■ The problem ■
From the entries below, please output exactly the lines starting at the one containing "[div], [div_words], [knuth_div_unsigned]" and ending at the one containing "else if w2 <? w1 then 1", both included.

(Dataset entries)
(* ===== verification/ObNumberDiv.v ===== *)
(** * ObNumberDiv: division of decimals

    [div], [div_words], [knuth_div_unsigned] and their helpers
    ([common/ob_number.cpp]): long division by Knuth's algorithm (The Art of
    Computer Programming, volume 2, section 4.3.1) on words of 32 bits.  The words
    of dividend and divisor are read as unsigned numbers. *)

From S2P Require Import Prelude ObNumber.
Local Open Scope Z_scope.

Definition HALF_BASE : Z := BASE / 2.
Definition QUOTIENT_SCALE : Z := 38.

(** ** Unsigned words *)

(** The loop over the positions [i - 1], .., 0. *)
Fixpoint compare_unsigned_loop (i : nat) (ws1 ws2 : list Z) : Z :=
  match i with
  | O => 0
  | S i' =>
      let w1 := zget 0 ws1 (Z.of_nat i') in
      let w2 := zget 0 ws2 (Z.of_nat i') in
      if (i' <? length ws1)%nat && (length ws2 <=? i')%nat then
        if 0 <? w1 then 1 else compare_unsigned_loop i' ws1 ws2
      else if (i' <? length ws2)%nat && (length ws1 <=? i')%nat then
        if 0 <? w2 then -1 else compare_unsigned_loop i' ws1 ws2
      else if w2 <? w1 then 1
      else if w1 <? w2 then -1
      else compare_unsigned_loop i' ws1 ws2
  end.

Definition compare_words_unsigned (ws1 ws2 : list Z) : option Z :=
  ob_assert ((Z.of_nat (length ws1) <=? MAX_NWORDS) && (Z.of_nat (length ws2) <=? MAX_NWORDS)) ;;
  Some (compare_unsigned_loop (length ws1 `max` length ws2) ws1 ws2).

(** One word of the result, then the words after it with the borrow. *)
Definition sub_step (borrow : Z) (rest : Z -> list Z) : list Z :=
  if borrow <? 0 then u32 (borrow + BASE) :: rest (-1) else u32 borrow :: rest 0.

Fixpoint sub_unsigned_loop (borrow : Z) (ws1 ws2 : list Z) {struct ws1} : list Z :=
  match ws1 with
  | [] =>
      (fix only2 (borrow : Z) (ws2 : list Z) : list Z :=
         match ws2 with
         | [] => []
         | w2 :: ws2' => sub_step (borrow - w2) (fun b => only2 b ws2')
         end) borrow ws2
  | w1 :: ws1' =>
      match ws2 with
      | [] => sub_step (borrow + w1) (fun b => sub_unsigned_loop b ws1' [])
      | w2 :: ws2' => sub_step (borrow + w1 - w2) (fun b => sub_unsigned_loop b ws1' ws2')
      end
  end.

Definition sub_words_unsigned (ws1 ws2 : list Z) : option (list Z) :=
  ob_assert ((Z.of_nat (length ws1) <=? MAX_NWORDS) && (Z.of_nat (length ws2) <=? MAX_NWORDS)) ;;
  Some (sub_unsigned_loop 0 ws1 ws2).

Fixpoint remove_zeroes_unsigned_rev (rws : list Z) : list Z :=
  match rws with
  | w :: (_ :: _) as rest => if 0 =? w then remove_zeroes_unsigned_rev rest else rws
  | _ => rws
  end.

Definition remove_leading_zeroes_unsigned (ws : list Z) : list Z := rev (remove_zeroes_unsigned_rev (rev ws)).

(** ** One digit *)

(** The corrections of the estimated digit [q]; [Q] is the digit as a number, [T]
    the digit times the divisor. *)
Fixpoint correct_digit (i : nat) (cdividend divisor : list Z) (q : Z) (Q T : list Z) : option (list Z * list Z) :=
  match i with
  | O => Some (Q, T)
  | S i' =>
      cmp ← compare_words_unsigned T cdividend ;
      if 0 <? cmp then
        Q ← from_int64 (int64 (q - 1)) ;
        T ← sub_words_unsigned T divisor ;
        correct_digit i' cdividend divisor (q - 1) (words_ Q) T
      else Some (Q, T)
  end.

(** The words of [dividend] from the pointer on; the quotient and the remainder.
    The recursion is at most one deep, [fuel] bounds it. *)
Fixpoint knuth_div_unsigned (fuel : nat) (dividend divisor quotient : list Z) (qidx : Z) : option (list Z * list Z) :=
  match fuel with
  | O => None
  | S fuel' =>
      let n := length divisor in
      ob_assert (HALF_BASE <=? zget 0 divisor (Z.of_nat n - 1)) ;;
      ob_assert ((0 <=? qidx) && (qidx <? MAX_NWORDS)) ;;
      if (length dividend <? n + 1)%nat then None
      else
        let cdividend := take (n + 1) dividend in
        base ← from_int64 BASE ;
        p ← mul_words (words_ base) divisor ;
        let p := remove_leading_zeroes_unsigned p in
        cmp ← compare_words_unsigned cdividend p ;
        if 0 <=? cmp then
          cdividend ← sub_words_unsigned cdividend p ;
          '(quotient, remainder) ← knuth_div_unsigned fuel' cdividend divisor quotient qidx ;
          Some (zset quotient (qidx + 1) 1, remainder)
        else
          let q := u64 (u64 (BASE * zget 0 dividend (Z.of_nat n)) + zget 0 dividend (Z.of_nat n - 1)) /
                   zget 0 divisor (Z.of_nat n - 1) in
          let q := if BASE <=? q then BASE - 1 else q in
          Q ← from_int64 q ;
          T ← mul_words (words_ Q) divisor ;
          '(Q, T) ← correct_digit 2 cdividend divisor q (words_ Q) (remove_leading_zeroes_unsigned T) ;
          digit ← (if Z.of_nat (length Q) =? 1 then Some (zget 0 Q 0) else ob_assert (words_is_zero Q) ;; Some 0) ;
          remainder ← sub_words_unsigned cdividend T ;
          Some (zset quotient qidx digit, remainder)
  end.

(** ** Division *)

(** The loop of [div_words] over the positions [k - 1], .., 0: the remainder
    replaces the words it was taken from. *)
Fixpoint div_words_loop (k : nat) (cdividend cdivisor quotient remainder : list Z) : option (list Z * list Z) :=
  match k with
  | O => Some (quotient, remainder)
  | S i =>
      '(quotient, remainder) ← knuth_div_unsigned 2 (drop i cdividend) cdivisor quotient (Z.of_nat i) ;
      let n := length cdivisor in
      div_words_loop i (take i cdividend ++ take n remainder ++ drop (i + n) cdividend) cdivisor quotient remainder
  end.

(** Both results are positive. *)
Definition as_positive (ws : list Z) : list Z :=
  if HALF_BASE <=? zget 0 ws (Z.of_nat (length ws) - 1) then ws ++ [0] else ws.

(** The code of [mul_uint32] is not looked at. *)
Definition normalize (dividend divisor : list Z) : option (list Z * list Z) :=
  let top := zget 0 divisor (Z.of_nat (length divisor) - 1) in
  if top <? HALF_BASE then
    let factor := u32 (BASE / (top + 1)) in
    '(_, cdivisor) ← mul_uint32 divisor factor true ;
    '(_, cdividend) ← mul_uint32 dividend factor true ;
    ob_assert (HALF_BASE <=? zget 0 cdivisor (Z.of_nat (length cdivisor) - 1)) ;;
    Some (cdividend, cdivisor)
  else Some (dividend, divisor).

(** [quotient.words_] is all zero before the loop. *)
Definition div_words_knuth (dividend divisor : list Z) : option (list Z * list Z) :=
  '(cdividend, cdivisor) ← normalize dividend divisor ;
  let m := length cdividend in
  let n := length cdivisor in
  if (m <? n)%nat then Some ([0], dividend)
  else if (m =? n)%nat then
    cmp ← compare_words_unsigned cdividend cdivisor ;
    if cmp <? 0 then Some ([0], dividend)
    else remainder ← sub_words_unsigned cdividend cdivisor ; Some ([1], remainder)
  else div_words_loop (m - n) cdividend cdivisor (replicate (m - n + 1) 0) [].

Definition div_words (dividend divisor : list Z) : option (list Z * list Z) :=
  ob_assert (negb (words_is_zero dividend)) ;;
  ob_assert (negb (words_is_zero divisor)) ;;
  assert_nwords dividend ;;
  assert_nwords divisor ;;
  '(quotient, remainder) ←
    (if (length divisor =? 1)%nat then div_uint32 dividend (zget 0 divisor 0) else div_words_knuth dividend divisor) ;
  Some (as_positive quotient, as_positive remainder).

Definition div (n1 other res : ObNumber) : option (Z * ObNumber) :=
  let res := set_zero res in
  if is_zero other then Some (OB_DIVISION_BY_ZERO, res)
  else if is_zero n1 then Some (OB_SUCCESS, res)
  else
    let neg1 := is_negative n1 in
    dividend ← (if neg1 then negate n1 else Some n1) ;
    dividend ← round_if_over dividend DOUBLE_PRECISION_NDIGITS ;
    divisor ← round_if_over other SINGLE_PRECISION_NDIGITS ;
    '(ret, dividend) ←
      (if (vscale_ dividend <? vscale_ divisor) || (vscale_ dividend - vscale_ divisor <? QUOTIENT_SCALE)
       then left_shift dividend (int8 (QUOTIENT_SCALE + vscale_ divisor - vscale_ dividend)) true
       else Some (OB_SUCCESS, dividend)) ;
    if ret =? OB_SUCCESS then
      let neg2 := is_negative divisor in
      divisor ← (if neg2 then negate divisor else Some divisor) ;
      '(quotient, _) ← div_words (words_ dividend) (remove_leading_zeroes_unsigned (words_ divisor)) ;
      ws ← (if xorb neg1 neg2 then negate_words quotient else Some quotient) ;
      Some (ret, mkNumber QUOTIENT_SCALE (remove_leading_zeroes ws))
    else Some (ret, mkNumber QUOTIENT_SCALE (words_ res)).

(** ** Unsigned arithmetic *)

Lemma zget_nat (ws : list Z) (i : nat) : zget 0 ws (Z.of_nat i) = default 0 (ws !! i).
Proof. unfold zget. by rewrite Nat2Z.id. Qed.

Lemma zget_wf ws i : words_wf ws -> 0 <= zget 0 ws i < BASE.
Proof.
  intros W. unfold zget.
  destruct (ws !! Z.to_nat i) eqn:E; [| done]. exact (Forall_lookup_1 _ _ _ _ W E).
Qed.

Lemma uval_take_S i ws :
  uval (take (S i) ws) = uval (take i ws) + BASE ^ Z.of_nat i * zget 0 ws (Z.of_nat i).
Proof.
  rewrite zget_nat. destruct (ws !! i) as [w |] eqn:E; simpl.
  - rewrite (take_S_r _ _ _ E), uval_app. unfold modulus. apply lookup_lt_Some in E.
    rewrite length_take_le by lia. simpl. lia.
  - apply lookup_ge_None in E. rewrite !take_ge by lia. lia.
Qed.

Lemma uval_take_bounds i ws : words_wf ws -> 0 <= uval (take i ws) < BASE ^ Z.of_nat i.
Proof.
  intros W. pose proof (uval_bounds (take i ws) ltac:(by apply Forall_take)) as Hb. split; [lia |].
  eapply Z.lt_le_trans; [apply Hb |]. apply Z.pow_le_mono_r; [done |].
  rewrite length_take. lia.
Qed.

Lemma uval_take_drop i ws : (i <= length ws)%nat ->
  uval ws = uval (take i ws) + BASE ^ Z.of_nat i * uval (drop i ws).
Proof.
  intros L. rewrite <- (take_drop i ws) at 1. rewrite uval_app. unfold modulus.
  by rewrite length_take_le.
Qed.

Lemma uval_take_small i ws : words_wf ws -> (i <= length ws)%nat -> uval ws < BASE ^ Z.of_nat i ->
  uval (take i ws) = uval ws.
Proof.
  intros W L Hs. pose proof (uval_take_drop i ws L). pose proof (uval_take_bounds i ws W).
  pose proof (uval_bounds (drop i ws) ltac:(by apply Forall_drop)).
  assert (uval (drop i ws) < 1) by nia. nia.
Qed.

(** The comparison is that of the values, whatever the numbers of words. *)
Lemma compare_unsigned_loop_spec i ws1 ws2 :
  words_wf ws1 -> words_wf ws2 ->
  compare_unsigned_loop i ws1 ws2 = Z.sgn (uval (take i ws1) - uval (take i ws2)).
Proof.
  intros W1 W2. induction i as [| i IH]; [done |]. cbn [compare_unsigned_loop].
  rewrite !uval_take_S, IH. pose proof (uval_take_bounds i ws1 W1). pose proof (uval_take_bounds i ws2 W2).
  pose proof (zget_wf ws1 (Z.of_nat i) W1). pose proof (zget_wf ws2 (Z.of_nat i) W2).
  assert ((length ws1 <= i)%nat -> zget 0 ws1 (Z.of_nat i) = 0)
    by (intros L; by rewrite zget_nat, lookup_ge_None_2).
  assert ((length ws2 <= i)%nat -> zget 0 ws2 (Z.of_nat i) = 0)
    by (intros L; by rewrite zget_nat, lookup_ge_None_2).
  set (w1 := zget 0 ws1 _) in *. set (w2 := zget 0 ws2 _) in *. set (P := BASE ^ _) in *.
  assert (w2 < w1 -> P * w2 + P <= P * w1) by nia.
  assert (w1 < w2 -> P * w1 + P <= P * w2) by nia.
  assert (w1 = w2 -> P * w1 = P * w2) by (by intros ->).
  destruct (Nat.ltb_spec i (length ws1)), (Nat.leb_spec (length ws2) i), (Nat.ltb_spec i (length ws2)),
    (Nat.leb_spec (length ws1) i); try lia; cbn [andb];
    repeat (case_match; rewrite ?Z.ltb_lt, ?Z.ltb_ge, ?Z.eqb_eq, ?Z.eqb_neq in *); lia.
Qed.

■ Output for this task ■
    [div], [div_words], [knuth_div_unsigned] and their helpers
    ([common/ob_number.cpp]): long division by Knuth's algorithm (The Art of
    Computer Programming, volume 2, section 4.3.1) on words of 32 bits.  The words
    of dividend and divisor are read as unsigned numbers. *)

From S2P Require Import Prelude ObNumber.
Local Open Scope Z_scope.

Definition HALF_BASE : Z := BASE / 2.
Definition QUOTIENT_SCALE : Z := 38.

(** ** Unsigned words *)

(** The loop over the positions [i - 1], .., 0. *)
Fixpoint compare_unsigned_loop (i : nat) (ws1 ws2 : list Z) : Z :=
  match i with
  | O => 0
  | S i' =>
      let w1 := zget 0 ws1 (Z.of_nat i') in
      let w2 := zget 0 ws2 (Z.of_nat i') in
      if (i' <? length ws1)%nat && (length ws2 <=? i')%nat then
        if 0 <? w1 then 1 else compare_unsigned_loop i' ws1 ws2
      else if (i' <? length ws2)%nat && (length ws1 <=? i')%nat then
        if 0 <? w2 then -1 else compare_unsigned_loop i' ws1 ws2
      else if w2 <? w1 then 1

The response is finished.